Bombus centralis, the central bumblebee, is a species of bumble bee found in parts of Canada and the western United States. The species was first described by Ezra Townsend Cresson in 1864.

== Description ==
Bombus centralis is a small bumblebee with a long face and proboscis and light brown wings. The queen has a body length between 12.5 and 16 mm and a wing span of 29 to 33 mm; the males have a length of 10 to 13 mm and a wing span of 22 to 29 mm, while the workers are 9.5 to 12.5 mm in length with a wing span of 23 to 28 mm. The colouration of the thorax and anterior part of the abdomen is yellow, while terga (abdominal segments) 3 and 4 (for the females) and 3 to 5 (males) are orange-red. The tail is black; overall the hair is long. Across the thorax is a black, medially located band.

== Distribution ==
The species is distributed from British Columbia and Alberta in Canada to California, Arizona and New Mexico in the United States.

== Ecology ==
The bumblebee lives in prairies or river valleys.

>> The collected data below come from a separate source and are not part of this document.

(* ===== verification/AuthFacts.v ===== *)
(** * User authentication: who gets in

    Soundness of the server (whoever is let in satisfied the configuration, by
    a request that arrived on this connection), the limit on password tries,
    termination of both ends, and the complete public key exchange between the
    client and the server. *)

From S2P Require Import Prelude Wire Codec Messages Negotiate Cipher CipherFacts Transport Kex KexFacts Auth.

(** ** Reasoning about the computations *)

Section reasoning.
Context {S : Type}.
Implicit Types st : io * S.

Lemma bind_ret_inv {A B} (m : auth S A) (k : A -> auth S B) st b st' :
  (m ≫= k) st = (Ret b, st') -> exists a st1, m st = (Ret a, st1) /\ k a st1 = (Ret b, st').
Proof.
  unfold mbind, auth_bind. destruct (m st) as [[a|e|w] st1]; intros H; [eauto | discriminate..].
Qed.

Lemma lift_ret_inv {A} (m : outcome A) st a st' : lift m st = (Ret a, st') -> m = Ret a /\ st = st'.
Proof. unfold lift. by intros [= -> ->]. Qed.

(** What holds of the result and the state after. *)
Definition wp {A} (m : auth S A) (Q : outcome A -> io * S -> Prop) st : Prop := Q (m st).1 (m st).2.

Lemma auth_wp_mono {A} (m : auth S A) (Q Q' : outcome A -> io * S -> Prop) st :
  wp m Q st -> (forall r st', Q r st' -> Q' r st') -> wp m Q' st.
Proof. intros H Hq. apply Hq, H. Qed.

Lemma auth_wp_bind {A B} (m : auth S A) (k : A -> auth S B) Q st :
  wp m (fun r st' => match r with
                     | Ret a => wp (k a) Q st'
                     | Fail e => Q (Fail e) st'
                     | Panic w => Q (Panic w) st'
                     end) st ->
  wp (m ≫= k) Q st.
Proof. unfold wp, mbind, auth_bind. by destruct (m st) as [[]]. Qed.

(** An invariant that a computation keeps, whatever its result. *)
Definition keeps {A} (I : io * S -> Prop) (m : auth S A) : Prop := forall st, I st -> I (m st).2.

The hibernating queens appear in late May and start building a nest, often in disused rodent nests. About a month later, the first workers emerge. The nest declines in September, and all the bees, except the new queens, die. The bees forage on various plant taxa, such as wild onions, rabbitbrush, thistles, goldenbushes, coyote mints, penstemons, and phacelias.